Characterization of superporous cellulose matrix for high‐throughput adsorptive purification of lysozyme

Abstract

Protein purification essentially requires macroporous adsorbents matrices, which can provide high efficiency in packed bed and expanded bed (EB) even at high flow rates on account of reduced pore diffusion resistance resulting from finite intraparticle flow in the superpores. Rigid spherical superporous adsorbent beads with high carboxyl group density were prepared by crosslinking of cellulose. The matrix (diameter: 100-300 μm, mean pore size: 1-3 μm, pore volume: 57-59%, and bulk density: ∼1,438 kg/m3) could be used in packed bed as well as EB for purification of various biomolecules. Attempts were made to use indigenously developed rigid, superporous crosslinked cellulose adsorbent for high-throughput purification of lysozyme from chicken egg white's extract.
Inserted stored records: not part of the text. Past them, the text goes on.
(* ===== verification/PrefixWitness.v ===== *)
(** * The prefix cache at a concrete server

    The cache over the bit trie and the update cache with the update 77; the
    theorems applied there, and the run that shows where the coverage goes wrong. *)
From S2P Require Import Prelude Lists SrxDefs UtHash Patricia SList PrefixCache PrefixTree PrefixSteps.
From S2P Require Import PrefixInv.
From S2P Require Import PrefixAnnounce PrefixRequest PrefixSpec UpdateCache UpdateCacheTheorems CacheWitness.
From S2P Require Import RpkiQueue RoaNotify.

Module PrefixWitness.
Import PrefixCache PrefixTree PrefixSteps PrefixInv PrefixAnnounce PrefixRequest PrefixSpec RoaNotify.

Notation cache := (PrefixCache (list prefix_t) (list bool)).
Notation server := (Server (list (Z * positive))).

(** 10.0.0.0/8 is the prefix of the update 77, 0.0.0.0/0 lies above it. *)
Definition ip4 (a b c d len : Z) : IPPrefix := mkIPPrefix (mkIPAddress 4 ([a; b; c; d] ++ replicate 12 0)) len.
Definition ten : IPPrefix := ip4 10 0 0 0 8.
Definition all4 : IPPrefix := ip4 0 0 0 0 0.
Definition server0 : server := mkServer UpdateCacheWitness.ex_cache (Some RpkiQueue.rq_createQueue) [].
Definition cache0 : cache := initializePrefixCache.

Lemma server0_wf : server_wf server0.
Proof.
  split; [apply UpdateCacheWitness.ex_cache_wf|]. eexists. split; [done|]. split.
  - split; try done. constructor.
  - exists {[77]}. split; [done|]. split.
    + intros id [e He]. destruct (decide (id = 77)) as [->|Hne].
      * split; [split; done|]. by apply elem_of_singleton.
      * exfalso. revert He. unfold UpdateCacheTheorems.uc_get, kt_get. cbn. by rewrite decide_False.
    + intros id Hid. by apply elem_of_nil in Hid.
Qed.

Lemma ten_ok : prefix_ok (ipPrefixToPrefix_t ten).
Proof. split; [by vm_compute|]. apply Nat.leb_le. by vm_compute. Qed.

(** ** Room, decided *)
Definition room_check (self : cache) : bool :=
  (map_zsum (fun _ d => own d all_roas) (node_data self) <? 2 ^ 16 - 1)
  && (total_updates (node_data self) <? 2 ^ 32 - 1)
  && forallb (fun '(_, d) => forallb (fun r => (roa_count r <? 2 ^ 16 - 1)
       && (r_update_count r + total_updates (node_data self) <? 2 ^ 32 - 1)) (roas_at d)) (map_to_list (node_data self)).

Lemma room_check_correct (self : cache) (s : server) : pc_inv self s -> room_check self = true -> room self.
Proof.
  intros Hinv. unfold room_check. rewrite !andb_true_iff, !Z.ltb_lt, forallb_forall. intros [[H1 H2] H3].
  assert (forall k f, rsum (prefixTree self) (node_data self) k f < 2 ^ 16 - 1) as Hle.
  { intros k f. eapply Z.le_lt_trans; [|exact H1]. apply map_zsum_le. intros n d Hn.
    pose proof (pi_counts _ _ (pi_wf _ _ Hinv) n d) as Hc.
    assert (forall r, r ∈ roas_at d -> 1 <= roa_count r) as Hc' by (intros r Hr; by apply Hc).
    case_decide; [by apply own_le|by apply own_nonneg]. }
  split; [|split; [|done]].
  - intros k a. pose proof (Hle k (covers (klen k))). pose proof (Hle k (matching (klen k) a)). lia.
  - intros q d r Hq Hr. assert (In (q, d) (map_to_list (node_data self))) as Hin.
    { apply list_elem_of_In. by apply elem_of_map_to_list. }
    specialize (H3 _ Hin). rewrite forallb_forall in H3. specialize (H3 r).
    rewrite andb_true_iff, !Z.ltb_lt in H3. apply H3. by apply list_elem_of_In.
Qed.

(** ** Announce, request, withdraw *)
Definition result (o : outcome (cache * server * bool)) : cache * server :=
  match o with Ok (c, s, _) => (c, s) | Fault _ => (cache0, server0) end.
Definition st1 : cache * server := result (addROAwl cache0 server0 65002 ten 16 0 1 true).
Definition st2 : cache * server := result (requestUpdateValidation st1.1 st1.2 77 ten 65002).
Definition ten_vrp : vrp := mkVrp (prefix_key ten) 16 65002 1.
Definition ten_update : upd := (77, prefix_key ten, 65002).

Lemma room0 : room cache0.
Proof. apply (room_check_correct cache0 server0); [apply (init_refines server0), server0_wf|done]. Qed.
Lemma refines0 : refines [] [] cache0 server0.
Proof. apply init_refines, server0_wf. Qed.
Lemma reach0 : reach [] [] cache0 server0.
Proof. apply reach_init, server0_wf. Qed.
Lemma reach1 : reach [ten_vrp] [] st1.1 st1.2.
Proof.
  apply (reach_add [] [] cache0 server0 65002 ten 16 0 1 true st1.1 st1.2 true);
    [apply reach0|apply room0|apply ten_ok|done|done|by vm_compute].
Qed.
Lemma room1 : room st1.1.
Proof. apply (room_check_correct _ st1.2); [apply (reach_refines _ _ _ _ reach1)|by vm_compute]. Qed.
Lemma no_stale1 : no_stale st1.1 (prefix_key ten).
Proof.
  intros q p Hq Hp. apply trie_prefix_Some in Hq as [_ Hq]. rewrite <- Hq, Hp.
  apply (bool_decide_unpack (is_Some _)). by vm_compute.
Qed.
Lemma has_prefix1 : has_prefix st1.1 (prefix_key ten).
Proof.
  exists (prefix_key ten). split; [|by vm_compute]. apply (bool_decide_unpack (is_Some _)). by vm_compute.
Qed.
Lemma stored1 : is_Some (roa_result st1.2 77).
Proof. apply (bool_decide_unpack (is_Some _)). by vm_compute. Qed.
Lemma reach2 : reach [ten_vrp] [ten_update] st2.1 st2.2.
Proof.
  apply (reach_request [ten_vrp] [] st1.1 st1.2 77 ten 65002 st2.1 st2.2 true);
    [apply reach1|apply room1|apply ten_ok|apply stored1|by intros ? ? ?%elem_of_nil
    |left; apply has_prefix1|by vm_compute].
Qed.

(** ** The theorems *)
Lemma prefix_cache_rfc6811_witness :
  reach [ten_vrp] [ten_update] st2.1 st2.2 /\ rfc6811 [(4, ten_vrp)] 4 (prefix_key ten) 65002 = SRx_RESULT_VALID
  /\ roa_result st2.2 77 = Some SRx_RESULT_VALID.
Proof.
  split; [apply reach2|]. split; [by vm_compute|].
  destruct (prefix_cache_rfc6811 [ten_vrp] [ten_update] st2.1 st2.2 reach2 77 (prefix_key ten) 65002 ltac:(by left)) as [_ Hr].
  apply (Hr [(4, ten_vrp)] 4); [done|]. by intros v ->%list_elem_of_singleton.
Defined.

Lemma prefix_cache_wf_witness : pc_inv st2.1 st2.2.
Proof. apply (prefix_cache_wf [ten_vrp] [ten_update] st2.1 st2.2 reach2). Defined.

Lemma addROAwl_correct_witness :
  exists self s, addROAwl cache0 server0 65002 ten 16 0 1 true = Ok (self, s, true) /\ refines [ten_vrp] [] self s.
Proof.
  apply (addROAwl_correct [] [] cache0 server0 65002 ten 16 0 1 true refines0 room0 ten_ok).
  done.
Defined.

Lemma delROAwl_correct_witness :
  exists self s, delROAwl st2.1 st2.2 65002 ten 16 0 1 true = Ok (self, s, true) /\ refines [] [ten_update] self s.
Proof.
  destruct (delROAwl_correct [ten_vrp] [ten_update] st2.1 st2.2 65002 ten 16 0 1 true (reach_refines _ _ _ _ reach2) ten_ok)
    as (self & s & E & Hr & _).
  exists self, s. split; [exact E|exact Hr].
Defined.

Lemma requestUpdateValidation_correct_witness :
  exists self s, requestUpdateValidation st1.1 st1.2 77 ten 65002 = Ok (self, s, true)
    /\ roa_result s 77 = Some SRx_RESULT_VALID.
Proof.
  destruct (requestUpdateValidation_correct [ten_vrp] [] st1.1 st1.2 77 ten 65002 (reach_refines _ _ _ _ reach1)
    room1 ten_ok stored1 ltac:(by intros ? ? ?%elem_of_nil) no_stale1 (or_introl has_prefix1)) as (self & s & E & _ & Hr).
  exists self, s. split; [exact E|exact Hr].
Defined.

Lemma handlePrefix_correct_witness :
  exists self s, handlePrefix cache0 server0 1 0 true ten 16 65002 = Ok (self, s) /\ refines [ten_vrp] [] self s.
Proof.
  apply (handlePrefix_correct [] [] cache0 server0 1 0 true ten 16 65002 refines0 room0 ten_ok).
  done.
Defined.

(** 10.0.0.0/8 is withdrawn before anything is known of it. *)
Definition gone : cache * server := result (delROAwl cache0 server0 65002 ten 16 0 1 true).
Lemma request_after_withdrawal_witness :
  delROAwl cache0 server0 65002 ten 16 0 1 true = Ok (gone.1, gone.2, false)
  /\ requestUpdateValidation gone.1 gone.2 77 ten 65002 = Fault NullDeref.
Proof.
  assert (delROAwl cache0 server0 65002 ten 16 0 1 true = Ok (gone.1, gone.2, false)) as E by by vm_compute.
  split; [exact E|].
  apply (request_after_withdrawal [] [] cache0 server0 65002 ten 16 0 1 true gone.1 gone.2 false 77 65002
    refines0 ten_ok E).
  intros (q & Hq & _). destruct Hq as [d Hd]. discriminate Hd.
Defined.

Lemma notifyUpdateCacheForROAChange_correct_witness :
  exists s, notifyUpdateCacheForROAChange server0 77 SRx_RESULT_INVALID true = Ok s
    /\ roa_of s 77 = Some SRx_RESULT_INVALID /\ notified s = [].
Proof.
  destruct (notifyUpdateCacheForROAChange_correct server0 77 SRx_RESULT_INVALID true server0_wf ltac:(done))
    as (s & E & _ & Hg & Hn & _).
  exists s. split; [exact E|]. split; [|exact Hn]. unfold roa_of. by rewrite Hg.
Defined.

(** ** An entry that is announced twice

    0.0.0.0/0 for AS 65001 is announced twice, the update 77 of 10.0.0.0/8 is
    validated, and both announcements are withdrawn. *)
Definition twice : outcome (cache * server) :=
  '(c, s, _) ← addROAwl cache0 server0 65001 all4 32 0 1 true;
  '(c, s, _) ← addROAwl c s 65001 all4 32 0 1 true;
  '(c, s, _) ← requestUpdateValidation c s 77 ten 65002;
  '(c, s, _) ← delROAwl c s 65001 all4 32 0 1 true;
  '(c, s, _) ← delROAwl c s 65001 all4 32 0 1 true;
  Ok (c, s).

(** A new prefix counts an entry above it once however often it is announced,
    so the second withdrawal takes its coverage below zero: without any VRP left
    the update stays invalid, where RFC 6811 says not found. *)
Theorem double_announcement_undercounted :
  exists (c : cache) (s : server), twice = Ok (c, s)
    /\ roa_result s 77 = Some SRx_RESULT_INVALID /\ rfc6811 [] 4 (prefix_key ten) 65002 = SRx_RESULT_NOTFOUND
    /\ roa_coverage <$> (node_data c !! prefix_key ten) = Some (2 ^ 32 - 1).
Proof.
  exists (match twice with Ok x => x.1 | Fault _ => cache0 end), (match twice with Ok x => x.2 | Fault _ => server0 end).
  split; [by vm_compute|]. by vm_compute.
Qed.
End PrefixWitness.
A typical adsorption isotherm for lysozyme in crude was well correlated with the Langmuir isotherm model. Two maxima of binding capacity on celbeads bearing carboxymethyl (celbeads-CM) group for lysozyme were observed at pH 4.5 and 7.5. Uptake kinetics showed that the diffusivity of lysozyme was 100 times higher than conventional matrices. Such superporous matrix can be used for high-throughput purification of proteins from crude feedstocks and is reflected in leveling off of height equivalent to theoretical plate vs. flow curve after threshold velocity. Optimization of binding and elution conditions resulted in overall purification of lysozyme in a high yield and purity of 98.22 and 98.8%, respectively, with purification factor of 51.54 in a single step. The overall productivity (14.21 kg/m3 h) and specific activity (2.2×10(5) U/mg) were higher than that obtained with traditional particulate resins.